For fun I restarted and booted from the grub menu into XP. That didn't fair to well.
Blue screened with a Unexpected Kernel Mode Trap. Oh well! I didn't expect anything less. LMAO!!
No big loss. Going to eventually run XP in Virtual Box anyway.
So I reboot back into Linux.

Meanwhile I ordered a new Asus AM3 socket mobo, AMD 2.8 Ghz Dual Core cpu and 2 Gigs of DDR3 1333 Ram. It arrived yesterday and I installed it last night. That meant removing the Intel board and installing a new AMD board with a dual core cpu. How will Linux fair with this 2nd change in under a week?

Got everything installed and powered it up. Linux boots up and gets to the last part of the splash screen before the desktop. Sits there for about 20 seconds and there is my desktop and all my software.
Totally amazing. What's more amazing is that it found the 7.0 surround sound audio chip and network adapter chip both of which are built into the motherboard. And for once my 5.1 surround sound speakers work properly in Linux.

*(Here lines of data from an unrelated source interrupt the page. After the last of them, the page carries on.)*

(* ===== verification/StateM.v ===== *)
(** * Computations on a state that may fault

    Code that changes a state and may do what C leaves undefined, or wait: [None] is
    the fault, or the fuel running out.  With the loops that the drivers of tiles
    ([Gddr], [Eth]) use, and the rules to reason about what they do. *)

From S2P Require Import Prelude.
#[local] Open Scope Z_scope.

Definition M (S A : Type) : Type := S -> option (A * S).
#[export] Instance M_ret S : MRet (M S) := fun A a s => Some (a, s).
#[export] Instance M_bind S : MBind (M S) := fun A B f m s =>
  match m s with Some (a, s) => f a s | None => None end.

Definition lift {S A} (o : option A) : M S A := fun s => a ← o; Some (a, s).

(** A loop over a fixed range. *)
Fixpoint for_m {W S} (n : nat) (lo : Z) (body : Z -> S -> M W S) (s : S) : M W S :=
  match n with O => mret s | Datatypes.S n => s ← body lo s; for_m n (lo + 1) body s end.

(** A step for every instance of a mask until one returns. *)
Fixpoint each_until {W R} (n : nat) (lo : Z) (mask : Z) (body : Z -> M W (option R)) : M W (option R) :=
  match n with
  | O => mret None
  | S n =>
      r ← (if Z.testbit mask lo then body lo else mret None);
      match r with Some r => mret (Some r) | None => each_until n (lo + 1) mask body end
  end.

(** ** What a computation returns and leaves *)

Definition does {S A} (m : M S A) (s : S) (P : A -> S -> Prop) : Prop := exists a s', m s = Some (a, s') /\ P a s'.

Lemma does_bind {S A B} (m : M S A) (f : A -> M S B) s P Q :
  does m s Q -> (forall a s', Q a s' -> does (f a) s' P) -> does (m ≫= f) s P.
Proof. intros (a & s' & E & HQ) Hf. destruct (Hf a s' HQ) as (b & s2 & E2 & HP). exists b, s2. split; [|done]. unfold mbind, M_bind. by rewrite E. Qed.

Lemma does_ret {S A} (a : A) s (P : A -> S -> Prop) : P a s -> does (mret a) s P.
Proof. intros. by exists a, s. Qed.

Lemma does_mono {S A} (m : M S A) s (P Q : A -> S -> Prop) : does m s P -> (forall a s', P a s' -> Q a s') -> does m s Q.
Proof. intros (a & s' & E & HP) H. exists a, s'. auto. Qed.

Lemma does_lift {S A} (a : A) (s : S) (P : A -> S -> Prop) : P a s -> does (lift (Some a)) s P.
Proof. intros. by exists a, s. Qed.

Lemma for_m_ok {W S} (I : Z -> S -> W -> Prop) n lo body x (s : W) :
  I lo x s -> (forall i x s, lo <= i < lo + Z.of_nat n -> I i x s -> does (body i x) s (I (i + 1))) ->
  does (for_m n lo body x) s (I (lo + Z.of_nat n)).
Proof.
  revert lo x s. induction n as [|n IH]; intros lo x s H0' Hb; cbn [for_m].
  - apply does_ret. by rewrite Z.add_0_r.
  - eapply does_bind; [apply Hb; [lia|done]|]. intros x' s' Hi. replace (lo + Z.of_nat (Datatypes.S n)) with (lo + 1 + Z.of_nat n) by lia.
    apply IH; [done|]. intros i y t Hit. apply Hb. lia.
Qed.

Lemma each_until_ok {W R} (I : Z -> W -> Prop) (E : R -> W -> Prop) n lo mask body (s : W) :
  I lo s ->
  (forall i s, lo <= i < lo + Z.of_nat n -> Z.testbit mask i = true -> I i s ->
     does (body i) s (fun r s' => match r with Some r => E r s' | None => I (i + 1) s' end)) ->
  (forall i s, lo <= i < lo + Z.of_nat n -> Z.testbit mask i = false -> I i s -> I (i + 1) s) ->
  does (each_until n lo mask body) s (fun r s' => match r with Some r => E r s' | None => I (lo + Z.of_nat n) s' end).
Proof.
  revert lo s. induction n as [|n IH]; intros lo s H0' Hb Hskip; cbn [each_until].
  - apply does_ret. by rewrite Z.add_0_r.
  - eapply (does_bind _ _ _ _ (fun r s' => match r with Some r => E r s' | None => I (lo + 1) s' end)).
    + destruct (Z.testbit mask lo) eqn:Em; [apply Hb; [lia|done|done]|]. apply does_ret. apply Hskip; [lia|done|done].
    + intros r s' Hr. destruct r as [r|]; [by apply does_ret|]. replace (lo + Z.of_nat (Datatypes.S n)) with (lo + 1 + Z.of_nat n) by lia.
      apply IH; [done|intros; apply Hb; [lia|done|done]|intros; apply Hskip; [lia|done|done]].
Qed.
(* ===== verification/Vuart.v ===== *)
(** * The virtual UART ([include/tenstorrent/uart_tt_virt.h], [drivers/serial/uart_tt_virt.c])

    Two byte rings in memory shared by the firmware (the device) and the host,
    addressed by free-running 32-bit counters.  First the inline functions both
    sides use and the Zephyr driver on top of them, run one at a time; then
    every interleaving of one producer and one consumer, load by load.
    [None] is an access outside the buffer or a division by zero. *)

From S2P Require Import Prelude Ring.

(** ** The shared descriptor *)

Inductive tt_vuart_role := TT_VUART_ROLE_DEVICE | TT_VUART_ROLE_HOST.

Record tt_vuart := MkVuart {
  magic : Z;
  rx_cap : Z;
  rx_head : Z;
  rx_tail : Z;
  tx_cap : Z;
  tx_head : Z;
  tx_oflow : Z;
  tx_tail : Z;
  version : Z;
  buf : list Z
}.

Definition tt_vuart_inst (v : tt_vuart) : Z := Z.shiftr (version v) 24.

Definition tt_vuart_buf_size (head tail : Z) : Z := u32 (tail - head).
Definition tt_vuart_buf_space (head tail cap : Z) : Z := u32 (cap - tt_vuart_buf_size head tail).
Definition tt_vuart_buf_empty (head tail : Z) : bool := tt_vuart_buf_size head tail =? 0.
Definition tt_vuart_buf_full (head tail cap : Z) : bool := tt_vuart_buf_size head tail =? cap.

Again I had to do nothing for all my hardware to be installed or configured. No installing drivers, no reinstalling OS, no nothing other then boot up and get ready to use it.
As for the new hardware performance?
Fast!!! As in extreme speed.
When I originally bought the AM3 socket mobo I had plans to possibly update to a quad core later in the year. Forget that! This dual core is more then sufficient.

The only thing I will need to upgrade is my power supply. I have 2 brand new Sata hard drives waiting to be installed but my power supply only has 2 Sata power connectors on it which are already in use. I looked at the price of IDE to Sata power adapters but the price of 4 of them including shipping is about 35% of a new good quality 600 watt power supply. It's not the price of the cables that they get you on. It's the S&H charges that kill you.

So from the ashes the Phoenix has risen. It's my new pc that is now flying with jet engines instead of propellers.
I plan to do some stress testing on the new hardware by trying some video conversions and rendering some Blender 3D scenes.

Catch you later if I don't overshoot this page.
It turned out to be a Happy New Year after all.